* **Exercise objective**:
In the entries below, the word "through" appears on some lines. Copy each of those lines.
START Material shown
(** ** Releasing a slot *)

Lemma retire_slots i h : slots (retire_slot_index i h) = slots h.
Proof. unfold retire_slot_index. by repeat case_match. Qed.
Lemma retire_colors i h : colors (retire_slot_index i h) = colors h.
Proof. unfold retire_slot_index. by repeat case_match. Qed.
Lemma retire_owners i h : owners (retire_slot_index i h) = owners h.
Proof. unfold retire_slot_index. by repeat case_match. Qed.
Lemma retire_freed_external i h : freed_external (retire_slot_index i h) = freed_external h.
Proof. unfold retire_slot_index. by repeat case_match. Qed.
Lemma retire_length_generations i h :
  length (generations (retire_slot_index i h)) = length (generations h).
Proof. unfold retire_slot_index. repeat case_match; simpl; rewrite ?length_insert; done. Qed.

(** [h1] is [h] with slot [i] emptied; retiring the index in [h1] ends the
    generation that was running in [h]. *)
Lemma retire_cases h i g :
  generations h !! i = Some g →
  (g < OBJECT_ID_MAX_GENERATION ∧
     generations (retire_slot_index i h) = <[i := (g + 1)%Z]> (generations h) ∧
     free_list (retire_slot_index i h) = i :: free_list h)%Z
  ∨ (OBJECT_ID_MAX_GENERATION ≤ g ∧
     generations (retire_slot_index i h) = generations h ∧
     free_list (retire_slot_index i h) = free_list h)%Z.
Proof.
  intros Hi. unfold retire_slot_index. rewrite Hi.
  destruct (Z.ltb_spec g OBJECT_ID_MAX_GENERATION); [left|right]; done.
Qed.

Lemma release_dead h h1 i g :
  heap_wf h → live_at h i g →
  slots h1 = <[i := Free]> (slots h) → generations h1 = generations h → free_list h1 = free_list h →
  dead_at (retire_slot_index i h1) i g.
Proof.
  intros Hwf (Hg & s & Hs & Hne) Es Eg Ef.
  assert (i ∉ free_list h) as Hni by (intros Hi%(wf_free_slots h Hwf); congruence).
  destruct (retire_cases h1 i g) as [(Hlt & Hgen & Hfl)|(Hle & Hgen & Hfl)]; [congruence|..];
    unfold dead_at; rewrite Hgen, Hfl, retire_slots, Es, Eg, Ef.
  - exists (g + 1)%Z. rewrite list_lookup_insert_eq by eauto using lookup_lt_Some. split; [done|left; lia].
  - exists g. split; [done|]. right. pose proof (wf_gen_range h Hwf i g Hg).
    rewrite list_lookup_insert_eq by eauto using lookup_lt_Some. repeat split; [lia|done].
Qed.

Lemma release_evolves h h1 i g :
  heap_wf h → live_at h i g →
  slots h1 = <[i := Free]> (slots h) → generations h1 = generations h → free_list h1 = free_list h →
  evolves h (retire_slot_index i h1).
Proof.
  intros Hwf Hl Es Eg Ef j g'. pose proof (release_dead h h1 i g Hwf Hl Es Eg Ef) as Hd.
  destruct (decide (j = i)) as [->|Hne].
  - split; [|intros [? _]; right; by destruct Hl as [? _]; simplify_eq].
    intros (g0 & Hg0 & H). destruct Hl as (Hg & s & Hs & Hns).
    destruct H as [H|(?&?&?&?)]; simplify_eq. destruct Hd as (g1 & Hg1 & Hd).
    exists g1. split; [done|]. left. destruct Hd as [?|(?&_)]; lia.
  - destruct Hl as (Hg & _).
    destruct (retire_cases h1 i g) as [(_ & Hgen & Hfl)|(_ & Hgen & Hfl)]; [congruence|..];
      unfold dead_at, live_at; rewrite Hgen, Hfl, retire_slots, Es, Eg, Ef;
      rewrite ?list_lookup_insert_ne by done; set_unfold; naive_solver.
Qed.
Lemma next_gray_spec cs cur :
  heap_wf h → length cs = length (slots h) →
  (∃ id n, next_gray_owner_object o h cs cur = Ret (Some id, set_next_index n cur) ∧
     markable scope h id = true ∧ cs !! slot_index id = Some Gray)
  ∨ (next_gray_owner_object o h cs cur = Ret (None, set_next_index 0 cur) ∧ no_gray cs).
Proof.
  intros Hwf Hl. unfold next_gray_owner_object. case_bool_decide as Hlen0.
  { right. split; [done|]. intros i Hi%lookup_lt_Some. lia. }
  set (start := cursor_next_index cur `min` length (slots h)).
  set (is_gray := λ i, _ && _ && _). set (order := _ <$> seq 0 _).
  destruct (find is_gray order) as [i|] eqn:Ef.
  - left. apply find_some in Ef as [Hin Hg]. unfold is_gray in Hg.
    rewrite !andb_true_iff, bool_decide_eq_true in Hg. destruct Hg as [[Hgray Ho] Hnf].
    assert (i < length (slots h)) as Hi.
    { unfold order in Hin. apply list_elem_of_In, list_elem_of_fmap in Hin as (k & -> & _).
      apply Nat.mod_upper_bound. lia. }
    destruct (lookup_lt_is_Some_2 (generations h) i) as [g Hg]; [by rewrite wf_generations|].
    destruct (handle_at_ok h i g Hwf Hg) as (id & -> & Hidx & Hgen). eexists id, _. split; [done|].
    destruct (lookup_lt_is_Some_2 cs i) as [c Hc]; [lia|]. rewrite Hc in Hgray. simpl in Hgray. subst c i.
    split; [|done]. unfold markable. rewrite bool_decide_eq_true_2 by done. simpl. rewrite Ho, Hnf.
    rewrite (proj2 (generation_matches_true _ _ _)); [done|]. by rewrite Hgen.
  - right. split; [done|]. intros i Hc Ho. apply negb_false_iff.
    destruct (scan_covers (length (slots h)) start i) as (k & Hk & Ek);
      [unfold start; lia|rewrite <-Hl; by eapply lookup_lt_Some|].
    assert (is_gray i = false) as Hf.
    { eapply find_none; [done|]. apply list_elem_of_In, list_elem_of_fmap. exists k. split; [done|].
      apply elem_of_seq. lia. }
    unfold is_gray in Hf. rewrite Hc, Ho, bool_decide_eq_true_2, Z.eqb_refl in Hf by done. done.
Qed.

Lemma work_object cs cur cur' : cursor_object cur = cursor_object cur' → work cs cur = work cs cur'.
Proof. intros E. unfold work. apply sum_with_ext. intros i. unfold slot_work. by rewrite E. Qed.

Lemma work_fresh cs cur cur' id :
  cursor_object cur = None → work cs (set_object (Some (id, 0)) cur') = work cs cur.
Proof.
  intros E. unfold work. apply sum_with_ext. intros i. unfold slot_work. rewrite E. simpl.
  repeat case_decide; try done. subst. by rewrite edges_from_0.
Qed.

Lemma pending_fresh cs id : pending cs id 0.
Proof. intros _ _ e He _. right. by rewrite edges_from_0. Qed.

Lemma marking_object cs cur cur' :
  marking cs cur → cursor_object cur' = None ∨ cursor_object cur' = cursor_object cur → marking cs cur'.
Proof. intros [Hl Hb Hc] E. split; [done..|]. intros id start E'. destruct E; [congruence|]. apply Hc. congruence. Qed.

(** What a run of the loop from [cs], [cur] gives: the invariant, and, when the
    budget covers the work or nothing was left to process, no gray object. *)
Definition loop_post cs cur (budget : Z) (n : nat) (r : option (outcome (list Color * RealmMarkCursor * nat))) : Prop :=
  ∃ cs' cur' n', r = Some (Ret (cs', cur', n + n')) ∧
    marking cs' cur' ∧ cursor_live cs' cur' ∧ darker cs cs' ∧ work cs' cur' + n' ≤ work cs cur ∧
    (∀ R, edge_closed R → inside R cs cur → inside R cs' cur') ∧
    ((Z.of_nat (work cs cur) < budget)%Z ∨ (n' = 0 ∧ (0 < budget)%Z) → no_gray cs' ∧ cursor_object cur' = None).

(** A turn on an object to be visited, given the rest of the loop. *)
Lemma mark_turn_spec (loop : list Color → RealmMarkCursor → Z → nat → _) fuel cs cur cur0 budget n id start :
  (∀ cs cur budget n, marking cs cur → cursor_live cs cur → work cs cur < fuel →
     loop_post cs cur budget n (loop cs cur budget n)) →
  marking cs cur → work cs cur < S fuel → (0 < budget)%Z →
  cursor_object cur0 = None → pending cs id start → markable scope h id = true →
  cs !! slot_index id ≠ Some Black → work cs (set_object (Some (id, start)) cur0) = work cs cur →
  (∀ R, inside R cs cur → R (slot_index id)) →
  loop_post cs cur budget n
    (if negb (markable (Some o) h id) || bool_decide (default White (cs !! slot_index id) = Black)
     then loop cs cur0 budget n
     else let '(cs1, cur1, b1) := mark_visit o h cs cur0 budget id start in loop cs1 cur1 b1 (S n)).
Proof.
  intros IH Hmk Hf Hb Hc0 Hp Hm Hnb Hw HR. change (Some o) with scope. rewrite Hm. simpl.
  rewrite bool_decide_eq_false_2 by (destruct (cs !! slot_index id) as [[]|]; naive_solver).
  destruct (mark_visit_spec cs cur0 budget id start) as (cs1 & cur1 & k & -> & Hm1 & Hl1 & Hd1 & Hk & Hw1 & HR1);
    [by eapply marking_object; [|left]|done..|].
  destruct (IH cs1 cur1 (Z.max (budget - Z.of_nat k) 0) (S n) Hm1 Hl1)
    as (cs' & cur' & n' & -> & ? & ? & Hd2 & Hw2 & HR2 & Hfin); [lia|].
  exists cs', cur', (S n'). split_and!; [do 3 f_equal; lia|done|done|by etrans|lia| |].
  - intros R Hcl Hin. apply HR2; [done|]. apply HR1; [done|apply Hin|by apply HR].
  - intros [?|[? _]]; [|lia]. apply Hfin. left. lia.
Qed.

Lemma mark_loop_spec fuel cs cur budget n :
  heap_wf h → marking cs cur → cursor_live cs cur → work cs cur < fuel →
  loop_post cs cur budget n (mark_slice_loop fuel o h cs cur budget n).
Proof.
  intros Hwf. revert cs cur budget n. induction fuel as [|fuel IH]; intros cs cur budget n Hmk Hlv Hf; [lia|].
  cbn [mark_slice_loop]. destruct (Z.ltb_spec 0 budget) as [Hb|Hb]; simpl.
  2:{ exists cs, cur, 0. rewrite Nat.add_0_r. split_and!; try done; [lia|]. intros [?|[_ ?]]; lia. }
  destruct (cursor_object cur) as [[id start]|] eqn:Ec.
  - destruct (Hlv id start Ec) as [Hm Hnb].
    apply (mark_turn_spec (mark_slice_loop fuel o h) fuel); try done.
    + by apply (mk_cursor _ _ Hmk).
    + apply work_object. by rewrite Ec.
    + intros R [_ HR]. by eapply HR.
  - destruct (next_gray_spec cs cur Hwf (mk_length _ _ Hmk)) as [(id & k & -> & Hm & Hg)|[-> Hng]].
    + apply (mark_turn_spec (mark_slice_loop fuel o h) fuel); try done.
      * apply pending_fresh.
      * congruence.
      * by apply work_fresh.
      * intros R [HR _]. apply HR. by exists Gray.
    + exists cs, (set_next_index 0 cur), 0. rewrite Nat.add_0_r. split_and!; try done.
      * eapply marking_object; [done|by right].
      * rewrite (work_object cs (set_next_index 0 cur) cur) by done. lia.
Qed.

(** A slice from a cursor whose object is to be gone on with. *)
Lemma mark_slice_live cur budget :
  heap_wf h → marking (colors h) cur → cursor_live (colors h) cur → (0 < budget)%Z →
  ∃ cs cur' n, mark_owner_slice_with_cursor o budget cur h = Some (Ret (set_colors cs h, cur', n)) ∧
    marking cs cur' ∧ cursor_live cs cur' ∧ darker (colors h) cs ∧ work cs cur' + n ≤ work (colors h) cur ∧
    (∀ R, edge_closed R → inside R (colors h) cur → inside R cs cur') ∧
    ((Z.of_nat (work (colors h) cur) < budget)%Z ∨ n = 0 → no_gray cs ∧ cursor_object cur' = None).
Proof.
  intros Hwf Hmk Hlv Hb. unfold mark_owner_slice_with_cursor. rewrite (proj2 (Z.eqb_neq _ _)) by lia.
  pose proof (work_bound (colors h) cur) as Hw.
  destruct (mark_loop_spec (mark_fuel h) (colors h) cur budget 0 Hwf Hmk Hlv)
    as (cs & cur' & n & -> & ? & ? & ? & ? & ? & Hfin); [lia|].
  exists cs, cur', n. split_and!; try done. intros [?|?]; apply Hfin; auto.
Qed.
(* ===== verification/JsonRoundtrip.v ===== *)
(** * JsonRoundtrip: what is printed parses back

    The parser run on the text the printer writes, compact or indented, gives the
    printed value: strings through their escapes, numbers, arrays and objects with
    any layout of white space the printer produces. *)

From Stdlib Require String.
From S2P Require Import Prelude Text Utf8 Json JsonText JsonTotal.

(** Induction on JSON values through their lists. *)
Lemma JsonValue_nested_ind (P : JsonValue → Prop) :
  P JNull → (∀ b, P (JBool b)) → (∀ x, P (JNumber x)) → (∀ s, P (JString s)) →
  (∀ vs, Forall P vs → P (JArray vs)) → (∀ es, Forall (λ e, P e.2) es → P (JObject es)) → ∀ v, P v.
Proof.
  intros H1 H2 H3 H4 H5 H6. fix IH 1. intros [|b|x|s|vs|es].
  - exact H1.
  - apply H2.
  - apply H3.
  - apply H4.
  - apply H5. induction vs as [|v vs IHvs]; constructor; [apply IH|exact IHvs].
  - apply H6. induction es as [|[k v] es IHes]; constructor; [apply IH|exact IHes].
Qed.

(** ** The printed text *)

Fixpoint write_items (pretty : option nat) (n : nat) (first : bool) (vs : list JsonValue) : list char :=
  match vs with
  | [] => []
  | v :: vs => write_sep first pretty n ++ write_json v pretty (n + 1) ++ write_items pretty n false vs
  end.

Fixpoint write_entries (pretty : option nat) (n : nat) (first : bool) (es : list (string * JsonValue)) : list char :=
  match es with
  | [] => []
  | (k, v) :: es =>
      write_sep first pretty n ++ write_string k ++ ":"%char ::
      (if pretty then [" "%char] else []) ++ write_json v pretty (n + 1) ++ write_entries pretty n false es
  end.

Lemma write_array vs pretty n :
  write_json (JArray vs) pretty n =
  "["%char :: write_items pretty n true vs ++ write_close (bool_decide (length vs = 0)) pretty n ++ ["]"%char].
Proof.
  cbn [write_json]. f_equal. f_equal.
  match goal with |- ?F true vs = _ => cut (∀ b, F b vs = write_items pretty n b vs); [intros Hb; apply Hb|] end.
  induction vs as [|v vs IH]; intros b; [done|]. cbn [write_items]. by rewrite <-IH.
Qed.

Lemma write_object es pretty n :
  write_json (JObject es) pretty n =
  "{"%char :: write_entries pretty n true es ++ write_close (bool_decide (length es = 0)) pretty n ++ ["}"%char].
Proof.
  cbn [write_json]. f_equal. f_equal.
  match goal with |- ?F true es = _ => cut (∀ b, F b es = write_entries pretty n b es); [intros Hb; apply Hb|] end.
  induction es as [|[k v] es IH]; intros b; [done|]. cbn [write_entries]. by rewrite <-IH.
Qed.

Definition all_ws (l : list char) : Prop := Forall (λ a, is_json_ws a = true) l.

Definition indent (pretty : option nat) (n : nat) : list char :=
  match pretty with Some spaces => newline :: replicate (n * spaces) " "%char | None => [] end.

Lemma indent_ws pretty n : all_ws (indent pretty n).
Proof. destruct pretty; simpl; [|constructor]. constructor; [done|]. by apply Forall_replicate. Qed.

Lemma write_close_ws b pretty n : all_ws (write_close b pretty n).
Proof. unfold write_close. destruct b; [constructor|apply indent_ws]. Qed.

Lemma ws_ascii l : all_ws l → Forall (λ a, is_ascii a = true) l.
Proof.
  intros Hl. eapply Forall_impl; [exact Hl|]. intros a. unfold is_json_ws. rewrite !orb_true_iff, !eqc_true.
  by intros [[[->| ->]| ->]| ->].
Qed.

(** ** Escapes *)

Definition escape (l : list char) : list char := l ≫= write_char.

Lemma lowercase_hex_ascii z : (0 ≤ z < 16)%Z → is_ascii (lowercase_hex z) = true.
Proof. intros Hz. unfold lowercase_hex, is_ascii. rewrite code_byte; destruct (Z.ltb_spec z 10); lia. Qed.

Lemma write_char_ascii a : is_ascii a = true → Forall (λ b, is_ascii b = true) (write_char a).
Proof.
  intros Ha. unfold write_char. repeat (case_match; [by repeat constructor|]). case_match; [|by repeat constructor].
  unfold unicode_escape. repeat (constructor; [first [done|apply lowercase_hex_ascii, Z.mod_pos_bound; lia]|]). constructor.
Qed.

(** The bytes of a character of several bytes are copied. *)
Lemma write_char_high b : (128 ≤ code b)%Z → write_char b = [b].
Proof.
  intros Hb. unfold write_char, eqc.
  repeat (rewrite bool_decide_eq_false_2 by (intros ->; vm_compute in Hb; done)).
  destruct (Z.leb_spec (code b) 31); [lia|done].
Qed.

Lemma multibyte_high c : multibyte c = true → Forall (λ b, 128 ≤ code b)%Z c.
Proof.
  destruct c as [|a [|b [|c [|d [|? ?]]]]]; try done; simpl; intros H;
    repeat (constructor; [code_lia|]); constructor.
Qed.

Lemma escape_multibyte c : multibyte c = true → escape c = c.
Proof.
  intros Hc%multibyte_high. induction Hc as [|b c Hb _ IH]; [done|].
  change (escape (b :: c)) with (write_char b ++ escape c). by rewrite write_char_high, IH.
Qed.

Lemma escape_utf8 l : utf8 l → utf8 (escape l).
Proof.
  induction 1 as [|a l Ha _ IH|c l Hc _ IH]; [constructor| |].
  - apply (utf8_app (write_char a)); [by apply ascii_utf8, write_char_ascii|done].
  - unfold escape. rewrite bind_app. apply utf8_app; [|done]. change (utf8 (escape c)).
    rewrite escape_multibyte by done. by apply utf8_char_multi.
Qed.

Lemma write_string_utf8 s : utf8 (String.list_ascii_of_string s) → utf8 (write_string s).
Proof.
  intros Hs. apply utf8_ascii; [done|]. apply utf8_app; [by apply escape_utf8|]. by repeat constructor.
Qed.

Lemma ws_utf8 l : all_ws l → utf8 l.
Proof. intros Hl. by apply ascii_utf8, ws_ascii. Qed.

Lemma write_sep_utf8 b pretty n : utf8 (write_sep b pretty n).
Proof.
  unfold write_sep. apply utf8_app; [destruct b; by repeat constructor|]. apply ws_utf8, (indent_ws pretty (n + 1)).
Qed.

Lemma string_ascii_utf8 (s : string) :
  forallb is_ascii (String.list_ascii_of_string s) = true → utf8 (String.list_ascii_of_string s).
Proof.
  intros Hs. apply ascii_utf8, Forall_forall. intros a Ha. rewrite forallb_forall in Hs. apply Hs. by apply list_elem_of_In.
Qed.

Lemma items_utf8 pretty n b vs :
  Forall (λ v, utf8 (write_json v pretty (n + 1))) vs → utf8 (write_items pretty n b vs).
Proof. intros Hvs. revert b. induction Hvs; intros b; simpl; [constructor|]. auto using utf8_app, write_sep_utf8. Qed.

Lemma entries_utf8 pretty n b es :
  Forall (λ e, utf8 (String.list_ascii_of_string e.1) ∧ utf8 (write_json e.2 pretty (n + 1))) es →
  utf8 (write_entries pretty n b es).
Proof.
  intros Hes. revert b. induction Hes as [|[k v] es [Hk Hv] _ IH]; intros b; cbn [write_entries]; [constructor|].
  apply utf8_app; [apply write_sep_utf8|]. apply utf8_app; [by apply write_string_utf8|].
  apply utf8_ascii; [done|]. apply utf8_app; [destruct pretty; by repeat constructor|]. by apply utf8_app.
Qed.

Lemma write_json_utf8 v pretty n d : value_ok d v → utf8 (write_json v pretty n).
Proof.
  revert n d. induction v as [|b|x|s|vs IH|es IH] using JsonValue_nested_ind; intros n d [Hwf Hd].
  - by apply string_ascii_utf8.
  - destruct b; by apply string_ascii_utf8.
  - by apply ascii_utf8, number_ascii.
  - by apply write_string_utf8.
  - destruct d as [|d]; [simpl in Hd; lia|]. pose proof (proj1 (array_ok d vs) (conj Hwf Hd)) as Hvs.
    rewrite write_array. apply utf8_ascii; [done|]. apply utf8_app; [|apply utf8_app; [apply ws_utf8, write_close_ws|by repeat constructor]].
    apply items_utf8. rewrite Forall_forall in *. eauto.
  - destruct d as [|d]; [simpl in Hd; lia|]. pose proof (proj1 (object_ok d es) (conj Hwf Hd)) as Hes.
    rewrite write_object. apply utf8_ascii; [done|]. apply utf8_app; [|apply utf8_app; [apply ws_utf8, write_close_ws|by repeat constructor]].
    apply entries_utf8. rewrite Forall_forall in *. intros e He. destruct (Hes e He). eauto.
Qed.

(** ** Reading the text back *)

Section Read.
Context (bytes : list char).
Implicit Types (p : Parser) (l post : list char).

(** The text in front of the parser. *)
Definition facing p l : Prop := drop (pos p) bytes = l ∧ pos p ≤ length bytes.

Definition adv (k : nat) p : Parser := set_pos (pos p + k) p.

Lemma adv_0 p : adv 0 p = p.
Proof. destruct p. unfold adv, set_pos. simpl. by rewrite Nat.add_0_r. Qed.

Lemma adv_adv j k p : adv j (adv k p) = adv (k + j) p.
Proof. unfold adv, set_pos. simpl. by rewrite Nat.add_assoc. Qed.

Lemma facing_length p l : facing p l → pos p + length l = length bytes.
Proof. intros [<- Hp]. rewrite length_drop. lia. Qed.

Lemma facing_adv p l1 l2 : facing p (l1 ++ l2) → facing (adv (length l1) p) l2.
Proof.
  intros Hf. pose proof (facing_length _ _ Hf) as Hl. rewrite length_app in Hl. destruct Hf as [E Hp].
  split; [|simpl; lia]. simpl. by rewrite <-drop_drop, E, drop_app_length.
Qed.

Lemma facing_peek p b l : facing p (b :: l) → peek bytes p = Some b.
Proof. intros [E _]. unfold peek. rewrite <-(Nat.add_0_r (pos p)), <-lookup_drop, E. done. Qed.

Lemma facing_bump p b l : facing p (b :: l) → bump bytes p = (Some b, adv 1 p) ∧ facing (adv 1 p) l.
Proof.
  intros Hf. split; [|by apply (facing_adv p [b])]. unfold bump. rewrite (facing_peek _ _ _ Hf).
  unfold adv. by rewrite Nat.add_1_r.
Qed.

(** [stop f l]: the text [l] does not begin with a character of [f]. *)
Definition stop (f : char → bool) l : Prop := match l with [] => True | b :: _ => f b = false end.

Lemma count_while_app f l post :
  Forall (λ a, f a = true) l → stop f post → count_while f (l ++ post) = length l.
Proof.
  induction 1 as [|a l Ha _ IH]; simpl; intros Hs; [destruct post as [|b post]; [done|]; simpl in *; by rewrite Hs|].
  rewrite Ha. auto.
Qed.

Lemma advance_facing f p l post :
  facing p (l ++ post) → Forall (λ a, f a = true) l → stop f post →
  advance_while bytes f p = adv (length l) p ∧ facing (adv (length l) p) post.
Proof.
  intros Hf Hl Hs. split; [|by apply facing_adv]. unfold advance_while. destruct Hf as [-> _].
  by rewrite count_while_app.
Qed.

Lemma skip_facing p l post :
  facing p (l ++ post) → all_ws l → stop is_json_ws post →
  skip_ws bytes p = adv (length l) p ∧ facing (adv (length l) p) post.
Proof. apply advance_facing. Qed.

Lemma skip_none p l : facing p l → stop is_json_ws l → skip_ws bytes p = p.
Proof. intros Hf Hs. destruct (skip_facing p [] l Hf) as [-> _]; [constructor|done|]. apply adv_0. Qed.

Lemma literal_reads lit v p post :
  facing p (String.list_ascii_of_string lit ++ post) →
  literal bytes lit v p = POk v (adv (length (String.list_ascii_of_string lit)) p).
Proof.
  intros [E _]. unfold literal. rewrite E, take_app_length. by rewrite bool_decide_eq_true_2.
Qed.

(** *** Strings *)

Lemma hex_lowercase z : (0 ≤ z < 16)%Z → hex_val (lowercase_hex z) = Some z.
Proof.
  intros Hz. unfold lowercase_hex, hex_val, code_in. rewrite code_byte by (destruct (Z.ltb_spec z 10); lia).
  destruct (Z.ltb_spec z 10).
  - rewrite (proj2 (andb_true_iff _ _)) by lia. f_equal. lia.
  - rewrite (proj2 (andb_false_iff _ _)) by lia. rewrite (proj2 (andb_true_iff _ _)) by lia. f_equal. lia.
Qed.

Lemma lor_hex m d : (0 ≤ m < 4096)%Z → (0 ≤ d < 16)%Z → Z.lor (Z.shiftl m 4 `mod` 65536) d = (m * 16 + d)%Z.
Proof.
  intros Hm Hd. rewrite Z.shiftl_mul_pow2 by lia. change (2 ^ 4)%Z with 16%Z. rewrite Z.mod_small by lia.
  assert (Z.land (m * 16) d = 0%Z) as H0.
  { apply Z.bits_inj'. intros k Hk. rewrite Z.land_spec, Z.bits_0. destruct (Z.lt_ge_cases k 4).
    - change 16%Z with (2 ^ 4)%Z. by rewrite Z.mul_pow2_bits_low.
    - rewrite andb_comm, (Z.bits_above_log2 d); [done|lia|].
      destruct (Z.eq_dec d 0%Z) as [->|]; [simpl; lia|]. apply Z.log2_lt_pow2; [lia|].
      apply Z.lt_le_trans with (2 ^ 4)%Z; [lia|]. apply Z.pow_le_mono_r; lia. }
  rewrite <-Z.lxor_lor by done. symmetry. by apply Z.add_nocarry_lxor.
Qed.

Lemma parse_hex_step count m p d l :
  facing p (lowercase_hex d :: l) → (0 ≤ m < 4096)%Z → (0 ≤ d < 16)%Z →
  parse_hex bytes (S count) m p = parse_hex bytes count (m * 16 + d) (adv 1 p) ∧ facing (adv 1 p) l.
Proof.
  intros Hf Hm Hd. destruct (facing_bump _ _ _ Hf) as [E Hf']. split; [|done]. cbn [parse_hex].
  by rewrite E, hex_lowercase, lor_hex.
Qed.

(** A control character comes back from its four digits. *)
Lemma unicode_escape_reads a out p post :
  (code a ≤ 31)%Z → facing p (unicode_escape (code a) ++ post) →
  parse_escape bytes out (adv 1 p) = POk (out ++ [a]) (adv 6 p) ∧ facing (adv 6 p) post.
Proof.
  intros Ha Hf. assert (0 ≤ code a)%Z as H0 by (unfold code; lia).
  unfold unicode_escape in Hf. cbn [app] in Hf. set (z := code a) in *.
  destruct (facing_bump _ _ _ Hf) as [_ Hf1]. destruct (facing_bump _ _ _ Hf1) as [E2 Hf2].
  unfold parse_escape. rewrite E2. cbn [eqc]. change (parse_unicode_escape bytes out (adv 1 (adv 1 p)) = POk (out ++ [a]) (adv 6 p) ∧ facing (adv 6 p) post).
  unfold parse_unicode_escape, parse_hex4.
  assert (∀ k, (0 ≤ (z / k) `mod` 16 < 16)%Z) as Hm by (intros k; apply Z.mod_pos_bound; lia).
  destruct (parse_hex_step 3 0%Z _ _ _ Hf2 ltac:(lia) (Hm 4096%Z)) as [-> Hf3].
  assert ((z / 4096) `mod` 16 = 0 ∧ (z / 256) `mod` 16 = 0)%Z as [Z1 Z2] by (Z.to_euclidean_division_equations; lia).
  rewrite Z1. destruct (parse_hex_step 2 (0 * 16 + 0)%Z _ _ _ Hf3 ltac:(lia) (Hm 256%Z)) as [-> Hf4]. rewrite Z2.
  destruct (parse_hex_step 1 ((0 * 16 + 0) * 16 + 0)%Z _ _ _ Hf4 ltac:(lia) (Hm 16%Z)) as [-> Hf5].
  pose proof (Hm 16%Z). pose proof (Hm 1%Z) as Hm1. rewrite Z.div_1_r in Hm1.
  destruct (parse_hex_step 0 (((0 * 16 + 0) * 16 + 0) * 16 + (z / 16) `mod` 16)%Z _ _ _ Hf5 ltac:(lia) Hm1) as [-> Hf6].
  cbn [parse_hex parsed_bind].
  replace ((((0 * 16 + 0) * 16 + 0) * 16 + (z / 16) `mod` 16) * 16 + z `mod` 16)%Z with z
    by (Z.to_euclidean_division_equations; lia).
  rewrite (proj2 (andb_false_iff _ _)) by lia. rewrite (proj2 (andb_false_iff _ _)) by lia.
  unfold push_char, char_from_u32, is_scalar, encode_utf8.
  rewrite (proj2 (orb_true_iff _ _)) by lia. destruct (Z.ltb_spec z 128); [|lia].
  assert (byte z = a) as -> by (apply code_inj; rewrite code_byte; [done|lia]).
  rewrite !adv_adv in *. by split.
Qed.
Lemma escape_step fuel out p b l :
  facing p (backslash :: b :: l) →
  string_loop bytes (S fuel) out p = parsed_bind (parse_escape bytes out (adv 1 p)) (string_loop bytes fuel).
Proof. intros Hf. destruct (facing_bump _ _ _ Hf) as [E _]. cbn [string_loop]. by rewrite E. Qed.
END Material shown
* **Answer space**:
    printed value: strings through their escapes, numbers, arrays and objects with
(** Induction on JSON values through their lists. *)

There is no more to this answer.